あや相談室について

父親

母への想いはかなり強かったが、父への想いというか
関心度は極めて低く、未だに彼がどんな人なのかよく
わからないでいる。

そんな父から、先日突然電話があった。
「お前に相談したいことがある」という。嬉しかった。
父から頼られたことなんて1度もなかったから。
内容は簡単に言うとこうだ。
知り合いのAくんの奥さんが心の病を患っていて、なに
かとトラブルを起こす。Aくんは相当参っている。
今までは、夫婦だけでなんとか頑張ってきたが、彼女の
状態がどんどん悪化してきているようだ。だからもう入
院しかないと思うんだが、彼女がそれを頑なに拒むんだ。
どこか強制入院ができるところを教えてほしい。

状況がよく分からず、父としばらく話をした。
その間、彼の口から何気なく出てくる言葉の数々に
私の胸がピコン!ピコン!と鳴り出した。

「お前のことで長年苦しんできたから、僕にはAくんの
気持ちがよく分かるんだ」「入院すれば治る!」
「檻に入れるしかないだろう?」
「本人の意思では絶対に退院できないようにしないと」
「家族のことは家族が一番理解しているんだ!」

じゃぁ、聞くよ。
お父さんは私の何を理解しているの?
私はお父さんのこと何にも知らないよ。
お父さん、私はね、家族のお陰で治ったんじゃないんだよ。
医者のお陰でも、薬のお陰でもないんだよ。
私がこの病を克服できたのはね、私のことを、一人の人間
として、普通に普通に接してくれた人たちのお陰なんだよ。
そういう人たちに支えられて、私は生きていてもいいんだ
な。
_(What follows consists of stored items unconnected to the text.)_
(** The branch that stores the record and writes the backup. *)
Lemma process_high_energy bytes text :
  files w !! Path.str (Path.parse file_path) = Some (Regular bytes) ->
  decode_text lib bytes = Some text ->
  energy (extract_symbolic_traits text) = "high" ->
  files w !! Path.str (backup_dir f) = Some Directory ->
  files w !! backup_path f file_path <> Some Directory ->
  exists focused_result,
    sanitize_and_focus_context text {| self := remembering f text; env := w |}
    = (Ok focused_result, {| self := remembering f text; env := w |})
    /\ process_text_file lib file_path {| self := f; env := w |}
       = (Ok (preserved file_path focused_result),
          {| self := remembering f text;
             env := after_backup w (backup_path f file_path) (fresh_token lib w text) |}).
Proof.
  intros H Hd He Hdir Hbp. apply String.eqb_eq in He.
  eexists. split; [apply sanitize_and_focus_context_run|].
  unfold backup_path in *.
  step_monad. rewrite H. cbn. rewrite H, Hd. cbn. rewrite He.
  unfold set_memory. cbn.
  rewrite sanitize_and_focus_context_run. cbn. rewrite Hdir.
  destruct (files w !! Path.str (Path.join _ _)) as [[|data]|] eqn:E;
    [congruence | reflexivity | reflexivity].
Qed.

(** The whole method, as a function of what the file system holds. *)
Lemma process_text_file_run :
  process_text_file lib file_path {| self := f; env := w |}
  = match files w !! Path.str (Path.parse file_path) with
    | None =>
        if Os.refused (files w) (Path.parse file_path)
        then (Raise OSError_ENAMETOOLONG, {| self := f; env := w |})
        else (Ok (not_found file_path (session_id f)), {| self := f; env := w |})
    | Some Directory => (Raise IsADirectoryError, {| self := f; env := w |})
    | Some (Regular bytes) =>
        match decode_text lib bytes with
        | None => (Raise UnicodeDecodeError, {| self := f; env := w |})
        | Some text =>
            if String.eqb (energy (extract_symbolic_traits text)) "high" then
              let f' := remembering f text in
              match files w !! Path.str (backup_dir f) with
              | None => (Raise FileNotFoundError, {| self := f'; env := after_draws w |})
              | Some (Regular _) =>
                  (Raise NotADirectoryError, {| self := f'; env := after_draws w |})
              | Some Directory =>
                  match files w !! backup_path f file_path with
                  | Some Directory =>
                      (Raise IsADirectoryError, {| self := f'; env := after_draws w |})
                  | _ =>
                      (Ok (preserved file_path (focus_result (session_id f) text)),
                       {| self := f';
                          env := after_backup w (backup_path f file_path)
                                   (fresh_token lib w text) |})
                  end
              end
            else (Ok (buffered file_path (extract_symbolic_traits text)),
                  {| self := f; env := w |})
        end
    end.
Proof.
  unfold backup_path. step_monad.
  destruct (files w !! Path.str (Path.parse file_path)) as [[|bytes]|] eqn:H;
    cbn; rewrite ?H; try reflexivity;
    [|now destruct (Os.refused (files w) (Path.parse file_path))].
  destruct (decode_text lib bytes) as [text|]; [|reflexivity]. cbn.
  destruct (String.eqb _ "high"); [|reflexivity].
  unfold set_memory. cbn. rewrite sanitize_and_focus_context_run. cbn.
  destruct (files w !! Path.str (backup_dir f)) as [[|d]|]; try reflexivity.
  destruct (files w !! Path.str (Path.join _ _)) as [[|d]|]; reflexivity.
Qed.

End Branches.


(** ** What a call leaves of the instance *)

Lemma focus_result_names sid context : Str.occurs sid (focus_result sid context).
Proof.
  unfold focus_result, neutralized, pruned, focused.
  destruct (detect_injection context); [|cbv zeta; destruct (String.eqb _ _)];
    apply occurs_app_r, occurs_here.
Qed.

Lemma process_session_id lib file_path st :
  session_id (self (snd (process_text_file lib file_path st))) = session_id (self st).
Proof.
  destruct st as [f w]. rewrite process_text_file_run.
  repeat match goal with
         | |- context [match ?x with _ => _ end] => destruct x
         end; reflexivity.
Qed.

Lemma process_names lib file_path st msg :
  fst (process_text_file lib file_path st) = Ok msg ->
  Str.occurs (session_id (self st)) msg \/ exists t, msg = buffered file_path t.
Proof.
  destruct st as [f w]. rewrite process_text_file_run. cbn [self session_id].
  repeat match goal with
         | |- context [match ?x with _ => _ end] => destruct x
         end; cbn [fst]; intros [= <-]; try (right; now eexists); left.
  - apply occurs_app_r, occurs_app_r, occurs_app_r, focus_result_names.
  - apply occurs_app_r, occurs_app_r, occurs_app_r, focus_result_names.
  - unfold not_found. do 3 apply occurs_app_r. apply occurs_here.
Qed.

Lemma call_session_id lib op st :
  session_id (self (snd (call lib op st))) = session_id (self st).
Proof.
  destruct op as [t|t|c|p]; cbn [call]; try reflexivity.
  - unfold bind. rewrite sanitize_and_focus_context_run. reflexivity.
  - unfold bind. pose proof (process_session_id lib p st) as H.
    destruct (process_text_file lib p st) as [[m|e] st']; exact H.
Qed.

(** Two instances that differ in the threshold only go through
    [process_text_file] side by side. *)
Lemma process_threshold lib file_path f1 f2 w :
  same_but_threshold f1 f2 ->
  let r1 := process_text_file lib file_path {| self := f1; env := w |} in
  let r2 := process_text_file lib file_path {| self := f2; env := w |} in
  fst r1 = fst r2
  /\ env (snd r1) = env (snd r2)
  /\ same_but_threshold (self (snd r1)) (self (snd r2))
  /\ mood_threshold (self (snd r1)) = mood_threshold f1
  /\ mood_threshold (self (snd r2)) = mood_threshold f2.
Proof.
  destruct f1 as [m1 mem sid dir], f2 as [m2 mem2 sid2 dir2].
  intros (Hm & Hs & Hd). cbn in Hm, Hs, Hd. subst mem2 sid2 dir2.
  cbv zeta. rewrite !process_text_file_run. unfold backup_path, remembering.
  cbn [self env session_id backup_dir symbolic_memory mood_threshold].
  repeat match goal with
         | |- context [match ?x with _ => _ end] => destruct x
         end; repeat split.
Qed.

Ltac in_list :=
  cbn [In phrases tokens_exact patterns signatures app nth];
  repeat first [left; reflexivity | right].

(** * The claims *)

(** C4. For every text in which [detect_injection] finds a signature,
    [sanitize_and_focus_context] returns the neutralization message, which
    names the session id, and the state of the call -- the instance with
    its [symbolic_memory] and [session_id], and the world -- is the state
    it started in: nothing of the later stages has happened. *)
Theorem injection_short_circuit (context : string) (st : state) :
  detect_injection context = true ->
  sanitize_and_focus_context context st
  = (Ok (neutralized (session_id (self st))), st)
  /\ Str.occurs (session_id (self st)) (neutralized (session_id (self st))).
Proof.
  intros H. split.
  - rewrite sanitize_and_focus_context_run. unfold focus_result. now rewrite H.
  - exists "Suspicious input in session ", ". Context neutralized.". reflexivity.
Qed.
このままの私でいいんだなって心から思えたんだ。
だから治ったんだよ。

なのに、お父さんは何故、入院すれば治るって思うの?
私には彼女の気持ちが痛いほどわかる。
症状は違っても、あのころの私と全く同じだもん。
私のことで苦しんできて、あなたはそこで何を学んだの?

もちろんもうこんなことは言ったりはしない。
言えば絶対に「いい加減にしろ!」って言われて一方的に
電話を切られるだけだもん。
何度も何度もそうやって電話を切られてきたもん。

でも言わなかった理由はそれだけじゃない。
父は自分の気持ちを素直に言っただけで、私の人格や
考え方を否定したわけではないからだ。
こうやって冷静に相手の意見を受け止められるように
なれたのは嬉しい。
あやちゃんも大人になったものだねぇ(笑)。

前の私なら「あんた、何にも分かってないじゃないの!」
怒鳴って、包丁を振り回して泣きわめき、私のすることを
理解してくれない人と、みんなに迷惑をかけてしまう
自分と、過去と未来に絶望し、過食に逃げ、また現実に
戻されて、今度は死にたくなって・・・。
ホットボタンが点くと、私の暴走はもう誰にも止めることが
できなかった。

でももうこんなことはしない(笑)。
いとも簡単に想像できるからこそもうこんなことはしない。
でもしたいとも思わないんだからやっぱり、今の私に
とって過去や病のことは、もうホットボタンじゃないんだ
なって思った。

今は、相手の意見を尊重することは、自分の意見を
尊重することにもなると思っている。

Let’s agree to disagree!!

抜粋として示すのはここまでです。